En la Taberna del Turco

Estos días de vacaciones he vuelto a experimentar esa sensación inigualable de viajar con la imaginación a través de la lectura de la séptima entrega de las aventuras del capitán Alatriste. Las siete novelas protagonizadas por este soldado veterano, cínico, desconfiado, espadachín a sueldo, escritas por el otrora periodista y corresponsal de guerra Arturo Pérez Reverte, nos trasladan al Siglo de Oro español desde una visión desengañada y resignada, mostrando las glorias y miserias de aquel imperio donde nunca se ponía el sol justo cuando daba los últimos coletazos de su grandeza y poderío militar y político.
A través de las andanzas de Diego Alatriste, Íñigo Balboa y la cohorte de personajes que les acompañan, he conocido el Madrid de los Austrias, la Sevilla pícara de las flotas de Indias, la húmeda y lóbrega Flandes de las guerras de independencia y religión, el convulso Magreb y Mediterráneo occidental de piratas berberiscos, galeras católicas y mercenarios de fortuna sin más religión o bandera que la de unos maravedíes, la intrigante Italia de engaños, asesinatos, traiciones y soterradas luchas por el poder europeo desde Nápoles a Venecia, pasando por Roma o Milán. He sufrido en las mazmorras de la Inquisición, he disfrutado en los corrales de comedias, he sentido miedo en los autos de fe, he jugado a naipes en el patio de los naranjos de la Catedral de Sevilla, he sentido el frío y la humedad que cala hasta el tuétano en los canales flamencos, he navegado en una galera, he visto el Vesubio aparecer entre la bruma, me he parado a las puertas del Castillo de Sant Angello, he rezado en el Duomo y he paseado por la plaza de San Marcos.
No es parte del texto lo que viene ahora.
(* ===== verification/AuditLog.v ===== *)
(** * The audit log and the access control of domains
    (src/src/security/audit.rs and src/src/security/mod.rs)

    The audit log is a bounded queue of records with counters; records take their
    identifiers from a static counter.  The access control manager keeps one set
    of permissions per domain.  What [crate::log!] prints is returned, as the
    lines printed. *)

From stdpp Require Import base list strings pretty sets.
From Stdlib Require Import ZArith Lia Ascii.
From S2P Require Import Prelude.

Local Open Scope Z_scope.

(** ** audit.rs *)

Module Audit.

Inductive AuditEventType :=
| DomainCreate | DomainTerminate | DomainContextChange
| FileAccess | NetworkAccess | MemoryMap | IpcOperation
| MacDecision | CapabilityCheck | PermissionDenied | PrivilegeEscalation
| Syscall | ModuleLoad | ConfigChange
| LoginAttempt | Logout | AuthFailure.

#[export] Instance AuditEventType_eq_dec : EqDecision AuditEventType.
Proof. solve_decision. Defined.

Definition event_name (t : AuditEventType) : string :=
  match t with
  | DomainCreate => "DOMAIN_CREATE"
  | DomainTerminate => "DOMAIN_TERMINATE"
  | DomainContextChange => "DOMAIN_CONTEXT_CHANGE"
  | FileAccess => "FILE_ACCESS"
  | NetworkAccess => "NETWORK_ACCESS"
  | MemoryMap => "MEMORY_MAP"
  | IpcOperation => "IPC_OPERATION"
  | MacDecision => "MAC_DECISION"
  | CapabilityCheck => "CAPABILITY_CHECK"
  | PermissionDenied => "PERMISSION_DENIED"
  | PrivilegeEscalation => "PRIVILEGE_ESCALATION"
  | Syscall => "SYSCALL"
  | ModuleLoad => "MODULE_LOAD"
  | ConfigChange => "CONFIG_CHANGE"
  | LoginAttempt => "LOGIN_ATTEMPT"
  | Logout => "LOGOUT"
  | AuthFailure => "AUTH_FAILURE"
  end.
(* ===== verification/Icmp.v ===== *)
(** * ICMP messages (src/src/net/icmp.rs)

    Type at offset 0, code at 1, checksum at 2; an echo message has an
    identifier at 4 and a sequence number at 6. *)

From stdpp Require Import base list.
From Stdlib Require Import ZArith Lia.
From S2P Require Import Prelude NetBytes Ipv4.

Local Open Scope Z_scope.

Inductive IcmpType :=
| EchoReply | DestinationUnreachable | Redirect | EchoRequest | TimeExceeded | ParameterProblem
| TimestampRequest | TimestampReply | IcmpUnknown (v : Z).

Definition icmp_type_from (v : Z) : IcmpType :=
  if v =? 0 then EchoReply
  else if v =? 3 then DestinationUnreachable
  else if v =? 5 then Redirect
  else if v =? 8 then EchoRequest
  else if v =? 11 then TimeExceeded
  else if v =? 12 then ParameterProblem
  else if v =? 13 then TimestampRequest
  else if v =? 14 then TimestampReply
  else IcmpUnknown v.

Definition icmp_type_into (t : IcmpType) : Z :=
  match t with
  | EchoReply => 0
  | DestinationUnreachable => 3
  | Redirect => 5
  | EchoRequest => 8
  | TimeExceeded => 11
  | ParameterProblem => 12
  | TimestampRequest => 13
  | TimestampReply => 14
  | IcmpUnknown v => v
  end.

Inductive DestUnreachCode :=
| NetworkUnreachable | HostUnreachable | ProtocolUnreachable | PortUnreachable | FragmentationNeeded | SourceRouteFailed.
Definition unreach_u8 (c : DestUnreachCode) : Z :=
  match c with
  | NetworkUnreachable => 0
  | HostUnreachable => 1
  | ProtocolUnreachable => 2
  | PortUnreachable => 3
  | FragmentationNeeded => 4
  | SourceRouteFailed => 5
  end.

Inductive TimeExceededCode := TtlExceeded | FragmentReassemblyExceeded.
Definition exceeded_u8 (c : TimeExceededCode) : Z := match c with TtlExceeded => 0 | FragmentReassemblyExceeded => 1 end.

Definition ICMP_SIZE : nat := 4.
Definition ECHO_SIZE : nat := 8.

Definition icmp_type (d : list Z) : IcmpType := icmp_type_from (get d 0).
Definition icmp_set_type (d : list Z) (t : IcmpType) : list Z := put d 0 [icmp_type_into t].
Definition icmp_code (d : list Z) : Z := get d 1.
Definition icmp_set_code (d : list Z) (c : Z) : list Z := put d 1 [c].
Definition icmp_checksum (d : list Z) : Z := get16 d 2.
Definition icmp_set_checksum (d : list Z) (c : Z) : list Z := put d 2 (to_be16 c).
Definition echo_identifier (d : list Z) : Z := get16 d 4.
Definition echo_set_identifier (d : list Z) (id : Z) : list Z := put d 4 (to_be16 id).
Definition echo_sequence (d : list Z) : Z := get16 d 6.
Definition echo_set_sequence (d : list Z) (s : Z) : list Z := put d 6 (to_be16 s).

(** ** Views *)

Definition icmp_parse (data : list Z) : option (list Z) := if (length data <? ICMP_SIZE)%nat then None else Some data.
Definition icmp_verify_checksum (data : list Z) : bool := data_checksum data 0 =? 0xFFFF.

Definition as_echo (data : list Z) : option (list Z) :=
  if (length data <? ECHO_SIZE)%nat then None
  else match icmp_type data with
       | EchoRequest | EchoReply => Some data
       | _ => None
       end.

Definition echo_data (data : list Z) : outcome (list Z) := slice data ECHO_SIZE (length data).

(** ** Builders *)

Record IcmpBuilder := mkIcmpBuilder { ib_buffer : list Z; ib_len : nat }.

Definition icmp_builder_new (buffer : list Z) : option IcmpBuilder :=
  if (length buffer <? ICMP_SIZE)%nat then None else Some (mkIcmpBuilder buffer 0).
Definition builder_set_type (b : IcmpBuilder) (t : IcmpType) : IcmpBuilder := mkIcmpBuilder (icmp_set_type (ib_buffer b) t) (ib_len b).
Definition builder_set_code (b : IcmpBuilder) (c : Z) : IcmpBuilder := mkIcmpBuilder (icmp_set_code (ib_buffer b) c) (ib_len b).
Definition builder_set_payload_len (b : IcmpBuilder) (len : nat) : IcmpBuilder :=
  mkIcmpBuilder (ib_buffer b) (Nat.min len (length (ib_buffer b) - ICMP_SIZE)).

(** Both [finalize]: the checksum over the header of size [h] and the data. *)
Definition icmp_finalize (h : nat) (b : IcmpBuilder) : outcome (nat * IcmpBuilder) :=
  let total_len := (h + ib_len b)%nat in
  let b1 := icmp_set_checksum (ib_buffer b) 0 in
  let! s := slice b1 0 total_len in
  Ret (total_len, mkIcmpBuilder (icmp_set_checksum b1 (data_checksum s 0)) (ib_len b)).

Definition echo_builder_new (buffer : list Z) : option IcmpBuilder :=
  if (length buffer <? ECHO_SIZE)%nat then None else Some (mkIcmpBuilder buffer 0).

Definition echo_build (t : IcmpType) (b : IcmpBuilder) (identifier sequence : Z) : IcmpBuilder :=
  let d := icmp_set_type (ib_buffer b) t in
  let d := icmp_set_code d 0 in
  let d := echo_set_identifier d identifier in
  mkIcmpBuilder (echo_set_sequence d sequence) (ib_len b).
Definition echo_build_request : IcmpBuilder -> Z -> Z -> IcmpBuilder := echo_build EchoRequest.
Definition echo_build_reply : IcmpBuilder -> Z -> Z -> IcmpBuilder := echo_build EchoReply.

Definition echo_write_data (b : IcmpBuilder) (data : list Z) : nat * IcmpBuilder :=
  let len := Nat.min (length data) (length (ib_buffer b) - ECHO_SIZE) in
  (len, mkIcmpBuilder (put (ib_buffer b) ECHO_SIZE (take len data)) len).

(** ** The processor *)

Record IcmpStats := mkIcmpStats {
  echo_requests_rx : Z;
  echo_replies_rx : Z;
  echo_replies_tx : Z;
  errors_rx : Z;
  icmp_invalid : Z
}.

Inductive IcmpResult :=
| SendEchoReply (src_ip : Ipv4Address) (identifier sequence : Z) (data_offset data_len : nat)
| EchoReplyReceived (identifier sequence : Z)
| IcmpError (t : IcmpType) (code : Z)
| IcmpIgnored
| IcmpInvalid.

Definition count_invalid (s : IcmpStats) : IcmpStats :=
  mkIcmpStats (echo_requests_rx s) (echo_replies_rx s) (echo_replies_tx s) (errors_rx s) (icmp_invalid s +w 1).
Definition count_request (s : IcmpStats) : IcmpStats :=
  mkIcmpStats (echo_requests_rx s +w 1) (echo_replies_rx s) (echo_replies_tx s) (errors_rx s) (icmp_invalid s).
Definition count_reply (s : IcmpStats) : IcmpStats :=
  mkIcmpStats (echo_requests_rx s) (echo_replies_rx s +w 1) (echo_replies_tx s) (errors_rx s) (icmp_invalid s).
Definition count_error (s : IcmpStats) : IcmpStats :=
  mkIcmpStats (echo_requests_rx s) (echo_replies_rx s) (echo_replies_tx s) (errors_rx s +w 1) (icmp_invalid s).

Definition icmp_process (s : IcmpStats) (data : list Z) (src_ip : Ipv4Address) : outcome (IcmpResult * IcmpStats) :=
  match icmp_parse data with
  | None => Ret (IcmpInvalid, count_invalid s)
  | Some packet =>
      if negb (icmp_verify_checksum packet) then Ret (IcmpInvalid, count_invalid s)
      else
        match icmp_type packet with
        | EchoRequest =>
            match as_echo packet with
            | Some echo =>
                let! d := echo_data echo in
                Ret (SendEchoReply src_ip (echo_identifier echo) (echo_sequence echo) ECHO_SIZE (length d), count_request s)
            | None => Ret (IcmpInvalid, count_request s)
            end
        | EchoReply =>
            match as_echo packet with
            | Some echo => Ret (EchoReplyReceived (echo_identifier echo) (echo_sequence echo), count_reply s)
            | None => Ret (IcmpInvalid, count_reply s)
            end
        | DestinationUnreachable | TimeExceeded | ParameterProblem => Ret (IcmpError (icmp_type packet) (icmp_code packet), count_error s)
        | _ => Ret (IcmpIgnored, s)
        end
  end.

(** [build_echo_reply] and [build_echo_request]: the length and the buffer. *)
Definition build_echo (t : IcmpType) (buffer : list Z) (identifier sequence : Z) (data : list Z) : outcome (option nat * list Z) :=
  match echo_builder_new buffer with
  | None => Ret (None, buffer)
  | Some b =>
      let! r := icmp_finalize ECHO_SIZE (echo_write_data (echo_build t b identifier sequence) data).2 in
      Ret (Some r.1, ib_buffer r.2)
  end.
Definition build_echo_reply : list Z -> Z -> Z -> list Z -> outcome (option nat * list Z) := build_echo EchoReply.
Definition build_echo_request : list Z -> Z -> Z -> list Z -> outcome (option nat * list Z) := build_echo EchoRequest.

(** [build_dest_unreachable] and [build_time_exceeded] *)
Definition build_error (t : IcmpType) (code : Z) (buffer original : list Z) : outcome (option nat * list Z) :=
  if (length buffer <? ICMP_SIZE + 4 + 8)%nat then Ret (None, buffer)
  else
    match icmp_builder_new buffer with
    | None => Ret (None, buffer)
    | Some b =>
        let b := builder_set_code (builder_set_type b t) code in
        let payload := drop ICMP_SIZE (ib_buffer b) in
        let payload := put payload 0 [0; 0; 0; 0] in
        let copy_len := Nat.min (Nat.min (length original) (length payload - 4)) 28 in
        let payload := put payload 4 (take copy_len original) in
        let b := mkIcmpBuilder (on_tail (ib_buffer b) ICMP_SIZE payload) (ib_len b) in
        let b := builder_set_payload_len b (4 + copy_len) in
        let! r := icmp_finalize ICMP_SIZE b in
        Ret (Some r.1, ib_buffer r.2)
    end.
Definition build_dest_unreachable (buffer : list Z) (code : DestUnreachCode) (original : list Z) : outcome (option nat * list Z) :=
  build_error DestinationUnreachable (unreach_u8 code) buffer original.
Definition build_time_exceeded (buffer : list Z) (code : TimeExceededCode) (original : list Z) : outcome (option nat * list Z) :=
  build_error TimeExceeded (exceeded_u8 code) buffer original.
Pero, sobre todo, he tomado vino y conversado con Quevedo en la Taberna del Turco.
Y todo ello, gracias a unas simples líneas impresas en unas páginas leídas al abrigo de un sillón, bajo la sombra de un árbol, al arrullo del romper de las olas o junto a los muros de la Alhambra. Una forma barata y emocionante de viajar a través del espacio y del tiempo: la lectura.
Lugar donde, según las novelas de Las aventuras del capitán Alatriste, estaría situada la Taberna del Turco, en la esquina de las calles Arcabuz (actual calle San Bruno) y Toledo, en Madrid.

1 comentario:

EL QUINTO FORAJIDO dijo...

Creía que no ibas a decir nada de los azumbres de vino, pero lo has puesto, al final eso sí.